Full disclosure: I, Jay, worked as a union bagboy at the Kowalski's on Lyndale Avenue when I was 13, though at the time its interior was a holdover from the grimy GJ's. The job was fine. Whew! With that out of the way, I feel like can impartially recap this nice 40-year history of the Twin Cities grocery chain, courtesy of Jared Kaufman at PiPress. In it, CEO Kris Kowalski Christiansen and her daughter, founder/owner Mary Anne Kowalski, detail how company patriarch Jim Kowalski and Mary Anne spun off a Red Owl franchise along St. Paul's Grand Avenue into the first-ever Kowalski's Market (then known as Kowalski’s Red Owl). “All we hoped was to make our mortgage payment on the house,” Mary Anne tells the PiPress.

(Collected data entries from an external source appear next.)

(** * Calendar synchronisation of parallel-task-web

    A shallow embedding of the calendar bridge of the application:
    - [src/unnamed/part_003] (imported as [@/lib/google-calendar]): the
      mapping of a task to a calendar event and the thin wrappers around the
      calendar service;
    - [src/src/app/api/calendar/sync/route.ts]: the credential helper
      [getValidTokens] and the two request handlers [POST] and [DELETE].

    The handlers are asynchronous functions that talk to three collaborators:
    the relational store, the OAuth token endpoint and the calendar service.
    Every awaited call is an operation of a small free monad [Prog]; one
    interpreter runs a handler to completion, another one interleaves two
    handlers at their awaited calls. *)

From Stdlib Require Import ZArith Lia String Ascii List Bool.
From stdpp Require Import base option gmap strings list.

Local Open Scope string_scope.
Local Open Scope Z_scope.

(** ** JavaScript values used by the code *)

Module JS.

(** Truthiness of a string: only the empty string is falsy. *)
Definition truthy_string (s : string) : bool :=
  match s with
  | EmptyString => false
  | String _ _ => true
  end.

(** Truthiness of an optional string ([null]/[undefined] are falsy). *)
Definition truthy (o : option string) : bool :=
  match o with
  | None => false
  | Some s => truthy_string s
  end.

(** Truthiness of an optional number ([null]/[undefined]/[0] are falsy). *)
Definition truthy_number (o : option Z) : bool :=
  match o with
  | None => false
  | Some n => negb (n =? 0)
  end.

(** [s.includes(c)] for a one-character needle. *)
Fixpoint includes_char (c : ascii) (s : string) : bool :=
  match s with
  | EmptyString => false
  | String a s' => if Ascii.eqb a c then true else includes_char c s'
  end.

(** [s.split(c)[0]] for a one-character separator: the text before the
    first separator, the whole string when there is none. *)
Fixpoint split_head (c : ascii) (s : string) : string :=
  match s with
  | EmptyString => EmptyString
  | String a s' => if Ascii.eqb a c then EmptyString else String a (split_head c s')
  end.

(** [s.startsWith(p)], returning the rest of [s] after [p]. *)
Fixpoint strip_prefix (p s : string) : option string :=
  match p, s with
  | EmptyString, _ => Some s
  | String a p', String b s' => if Ascii.eqb a b then strip_prefix p' s' else None
  | String _ _, EmptyString => None
  end.

(** [s.replace(pat, rep)] with a string pattern: the first occurrence
    only ([rep] holds no [$] here, so it is inserted as it is). *)
Fixpoint replace_first (pat rep s : string) : string :=
  match strip_prefix pat s with
  | Some rest => rep +:+ rest
  | None =>
      match s with
      | EmptyString => EmptyString
      | String a s' => String a (replace_first pat rep s')
      end
  end.

End JS.

(** ** The [Date] object

    A time value is a number of milliseconds since the epoch; an invalid
    date is [None].  Of the date-time string format only the shape built by
    the mapper, [YYYY-MM-DDTHH:mm:ss] without an offset, is recognised; as
    ECMAScript prescribes for a date-time form without offset, it is read
    as local time of the process.  As in Node, a day up to 31 is taken in
    any month and runs over into the next one, and the hour 24 is taken
    with zero minutes and seconds.  Anything else is an invalid date. *)

Module JSDate.

Definition msPerMinute : Z := 60000.
Definition msPerHour : Z := 3600000.
Definition msPerDay : Z := 86400000.

(** Day number (days since 1970-01-01) of a date of the proleptic
    Gregorian calendar. *)
Definition days_from_civil (y m d : Z) : Z :=
  let y' := if m <=? 2 then y - 1 else y in
  let era := y' / 400 in
  let yoe := y' - era * 400 in
  let mp := (m + 9) mod 12 in
  let doy := (153 * mp + 2) / 5 + d - 1 in
  let doe := yoe * 365 + yoe / 4 - yoe / 100 + doy in
  era * 146097 + doe - 719468.

(** The date of a day number: year, month, day. *)
Definition civil_from_days (z : Z) : Z * Z * Z :=
  let z' := z + 719468 in
  let era := z' / 146097 in
  let doe := z' - era * 146097 in
  let yoe := (doe - doe / 1460 + doe / 36524 - doe / 146096) / 365 in
  let doy := doe - (365 * yoe + yoe / 4 - yoe / 100) in
  let mp := (5 * doy + 2) / 153 in
  let d := doy - (153 * mp + 2) / 5 + 1 in
  let m := if mp <? 10 then mp + 3 else mp - 9 in
  let y := yoe + era * 400 in
  (if m <=? 2 then y + 1 else y, m, d).

(** 0 = Sunday ... 6 = Saturday; 1970-01-01 was a Thursday. *)
Definition week_day (day : Z) : Z := (day + 4) mod 7.

Definition digit (c : ascii) : option Z :=
  let n := Z.of_N (N_of_ascii c) in
  if (48 <=? n) && (n <=? 57) then Some (n - 48) else None.

Definition digits2 (a b : ascii) : option Z :=
  x ← digit a; y ← digit b; Some (10 * x + y).

Definition digits4 (a b c d : ascii) : option Z :=
  x ← digits2 a b; y ← digits2 c d; Some (100 * x + y).

(** The wall-clock reading of [YYYY-MM-DDTHH:mm:ss], as milliseconds since
    the epoch of that reading taken as UTC. *)
Definition parse_wall_clock (s : string) : option Z :=
  match s with
  | String y1 (String y2 (String y3 (String y4 (String "-"
    (String m1 (String m2 (String "-" (String d1 (String d2 (String "T"
    (String h1 (String h2 (String ":" (String i1 (String i2 (String ":"
    (String s1 (String s2 EmptyString)))))))))))))))))) =>
      y ← digits4 y1 y2 y3 y4;
      m ← digits2 m1 m2;
      d ← digits2 d1 d2;
      h ← digits2 h1 h2;
      i ← digits2 i1 i2;
      sec ← digits2 s1 s2;
      if (1 <=? m) && (m <=? 12) && (1 <=? d) && (d <=? 31)
         && ((h <=? 23) || ((h =? 24) && (i =? 0) && (sec =? 0)))
         && (i <=? 59) && (sec <=? 59)
      then Some (days_from_civil y m d * msPerDay
                 + h * msPerHour + i * msPerMinute + sec * 1000)
      else None
  | _ => None
  end.

(** [TimeClip]: a time value is at most 8.64e15 ms away from the epoch. *)
Definition time_clip (t : Z) : option Z :=
  if Z.abs t <=? 8640000000000000 then Some t else None.

(** [new Date(s)] for a date-time string without offset.  [tza] is the
    offset of the process's local time zone, in milliseconds east of
    UTC, as a function of the local wall-clock reading. *)
Definition of_string (tza : Z -> Z) (s : string) : option Z :=
  l ← parse_wall_clock s; time_clip (l - tza l).

(** [new Date(d.getTime() + ms)]: an invalid date stays invalid. *)
Definition plus (d : option Z) (ms : Z) : option Z :=
  t ← d; time_clip (t + ms).

Definition digit_char (n : Z) : ascii :=
  ascii_of_N (Z.to_N (48 + n mod 10)).

(** [n] written with [w] decimal digits, padded with zeros. *)
Fixpoint pad (w : nat) (n : Z) : string :=
  match w with
  | O => EmptyString
  | S w' => pad w' (n / 10) +:+ String (digit_char n) EmptyString
  end.

Definition year_string (y : Z) : string :=
  if (0 <=? y) && (y <=? 9999) then pad 4 y
  else if y <? 0 then "-" +:+ pad 6 (- y)
  else "+" +:+ pad 6 y.

(** [new Date(t).toISOString()] of a valid time value. *)
Definition iso_string (t : Z) : string :=
  let day := t / msPerDay in
  let ms := t mod msPerDay in
  let '(y, m, d) := civil_from_days day in
  year_string y +:+ "-" +:+ pad 2 m +:+ "-" +:+ pad 2 d +:+ "T"
    +:+ pad 2 (ms / msPerHour) +:+ ":" +:+ pad 2 (ms / msPerMinute mod 60)
    +:+ ":" +:+ pad 2 (ms / 1000 mod 60) +:+ "." +:+ pad 3 (ms mod 1000) +:+ "Z".

(** [d.toISOString()]: [None] stands for the [RangeError] thrown on an
    invalid date. *)
Definition toISOString (d : option Z) : option string :=
  t ← d; t' ← time_clip t; Some (iso_string t').

(** The zone [Europe/Paris] of the calendar service: the offset in
    milliseconds at the instant [t].  Summer time runs from the last
    Sunday of March, 01:00 UTC, to the last Sunday of October, 01:00 UTC. *)
Definition last_sunday (y m : Z) : Z :=
  let last := days_from_civil y m 31 in last - week_day last.

Definition Europe_Paris (t : Z) : Z :=
  let '(y, _, _) := civil_from_days (t / msPerDay) in
  let dst_start := last_sunday y 3 * msPerDay + msPerHour in
  let dst_end := last_sunday y 10 * msPerDay + msPerHour in
  if (dst_start <=? t) && (t <? dst_end) then 2 * msPerHour else msPerHour.

(** The wall-clock reading, in a zone, of the instant [t]. *)
Definition wall_clock (zone : Z -> Z) (t : Z) : Z := t + zone t.

Definition UTC : Z -> Z := fun _ => 0.

End JSDate.

(** ** Data model *)

(** A row of [google_oauth_tokens]; [user_id] is unique in the table.
    Timestamps are kept as time values (the column is a timestamp, written
    with [toISOString] and read back with [new Date]). *)
Record TokenRow := {
  user_id : string;
  access_token : string;
  refresh_token : string;
  expires_at : Z;
  scope : string;
  token_type : string;
  updated_at : option Z;
}.

(** A row of [tasks], with the columns the bridge reads or writes. *)
Record TaskRow := {
  id : string;
  title : string;
  description : option string;
  status : string;
  priority : Z;
  due_date : option string;
  due_time : option string;
  duration : option Z;
  google_calendar_event_id : option string;
  task_updated_at : option Z;
}.

(** A row of [calendar_sync_log]. *)
Record LogRow := {
  log_user_id : string;
  log_task_id : option string;
  log_event_id : option string;
  log_action : string;
  log_status : string;
}.

(** [TaskEvent] of the library. *)
Record TaskEvent := {
  te_id : option string;
  te_title : string;
  te_description : option string;
  dueDate : option string;
  dueTime : option string;
  te_duration : option Z;
  te_status : string;
  te_priority : Z;
}.

(** [calendar_v3.Schema$EventDateTime]: a timestamp with its zone label, or
    an all-day date. *)
Inductive EventDateTime :=
| Timed (dateTime : string) (timeZone : string)
| AllDay (date : string).

(** [calendar_v3.Schema$Event], the request body of insert and patch. *)
Record Event := {
  summary : string;
  ev_description : string;
  ev_start : option EventDateTime;
  ev_end : option EventDateTime;
  colorId : string;
  ev_status : string;
}.

(** What the refresh grant answers: [credentials] of
    [oauth2Client.refreshAccessToken()]. *)
Record Credentials := {
  cred_access_token : option string;
  cred_refresh_token : option string;
  cred_expiry_date : option Z;
}.

(** The result of [refreshAccessToken] of the library. *)
Record NewTokens := {
  new_access_token : string;
  expiry_date : Z;
}.

(** Thrown values. *)
Inductive Exn :=
| JsError (msg : string)          (* [new Error(msg)] *)
| RangeError (msg : string)       (* [toISOString] of an invalid date *)
| SyntaxError (msg : string)      (* [request.json()] of a malformed body *)
| HttpError (code : Z) (msg : string). (* a failed call of an external service *)

(** [String(error)]. *)
Definition exn_string (e : Exn) : string :=
  match e with
  | JsError m => "Error: " +:+ m
  | RangeError m => "RangeError: " +:+ m
  | SyntaxError m => "SyntaxError: " +:+ m
  | HttpError _ m => "Error: " +:+ m
  end.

Eventually, the high-end grocer would expand to a mini empire of 11 locations, with its familial leaders never losing touch with the mom 'n' pop ethos as they compete with Lunds & Byerlys for the fancy supermarket crown. “At the end of the day, it’s the common sense, again, of what tastes good and what are the quality ingredients,” Kris says. “It’s about integrity and freshness and homemade — and butter. We use butter. A lot of butter.” The fun, lighthearted profile does mention UFCW Local 663 workers who recently went on strike at several union Kowalski's shops, though it curiously calls Jim's 2013 death "unexpected"—"horrific" might've been a better descriptor, but it's understandable why details were omitted. In any case: Happy birthday Kowalski's. You can revisit our local grocery chain pricing battle royale here.

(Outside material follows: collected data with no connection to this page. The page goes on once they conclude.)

(** * PantryFS (mypantry.c): a shallow embedding and its checked properties

    The development follows [src/mypantry.c] and [src/pantryfs_sb.h].
    Integers are [Z] with the C wrap-around written out where the source
    relies on a fixed width; the two bitmaps of the superblock are arrays of
    32-bit words handled with the macros of [pantryfs_sb.h]; the inode store
    and a directory block are arrays of records accessed by slot index.

    The state has two levels, the buffer cache (what [sb_bread] returns and
    what the code mutates in place) and the device (what
    [mark_buffer_dirty]/[sync_dirty_buffer] write back), so that "persisted"
    can be stated.  A block is read through the type the source casts it to
    (superblock, inode store, directory entries, bytes); one block number
    read through two of these types is two entries of the state, and how
    the bytes of one reading show in the other is a matter of the struct
    layouts of pantryfs_inode.h and pantryfs_file.h, of which the
    development knows the sizes only.  A write through one type therefore
    says nothing about what the same block holds when read through another
    type, and the statements on what an operation leaves alone speak of
    the blocks the operation does not write ([same_block]). *)

From stdpp Require Import base numbers option list gmap.

Local Open Scope Z_scope.

(** ** Kernel constants used by the source *)

Definition EPERM : Z := 1.
Definition EIO : Z := 5.
Definition ENOMEM : Z := 12.
Definition EFAULT : Z := 14.
Definition EINVAL : Z := 22.
Definition ENAMETOOLONG : Z := 36.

Digging Into Contracts for Deed

Last November, ProPublica’s Jessica Lussenhop and Sahan Journal's Joey Peters published a joint investigation into “contract-for-deed” loans, which let families—specifically East African Muslim families—move from cramped apartments into beautiful suburban homes... with a catch. The loans were purported to be "interest free," as many members of the community avoid paying or profiting from interest and therefore can't get a mortgage. But buyers could lose hundreds of thousands of dollars—everything, really—if they defaulted, and many who spoke to ProPublica said they signed contracts they didn't understand.

Now, Lussenhop and Peters report, the Minnesota Attorney General has opened an investigation into contract-for-deed lending. The investigation follows a July Senate subcommittee hearing on contract-for-deed loans convened by Senator Tina Smith in which she and other senators called for further consumer protections. “Our office is concerned with the potential for abusive lending tactics that extract wealth from already impoverished communities,” Mark Iris, an assistant attorney general in the office’s civil rights division, said in a statement. We'll add the obligatory counterpoint here: Home sellers and investors who use contracts for deed say they can be a necessary alternative route to homeownership, and they deny any abusive practices.

Wanna Be Music Director of The Current?

As Jay discussed in his piece on MPR last year, there’s been plenty of turnover at 89.3 The Current in recent years. Today, another longtime Current on-air personality took her leave: music director Jade Tittle. Tittle, who started working overnights more than 15 years ago, began hosting middays in 2015, and took the music director position in 2021, a year after the previous director, David Safar, was promoted to station manager. “It was my childhood dream to be able to just talk about music with people all day and get paid to do it,” Tittle said in her farewell announcement. “The thing about dreams is that they change as you grow and I’m ready to move on to my next dream.” No word yet on who the station might be considering for a replacement.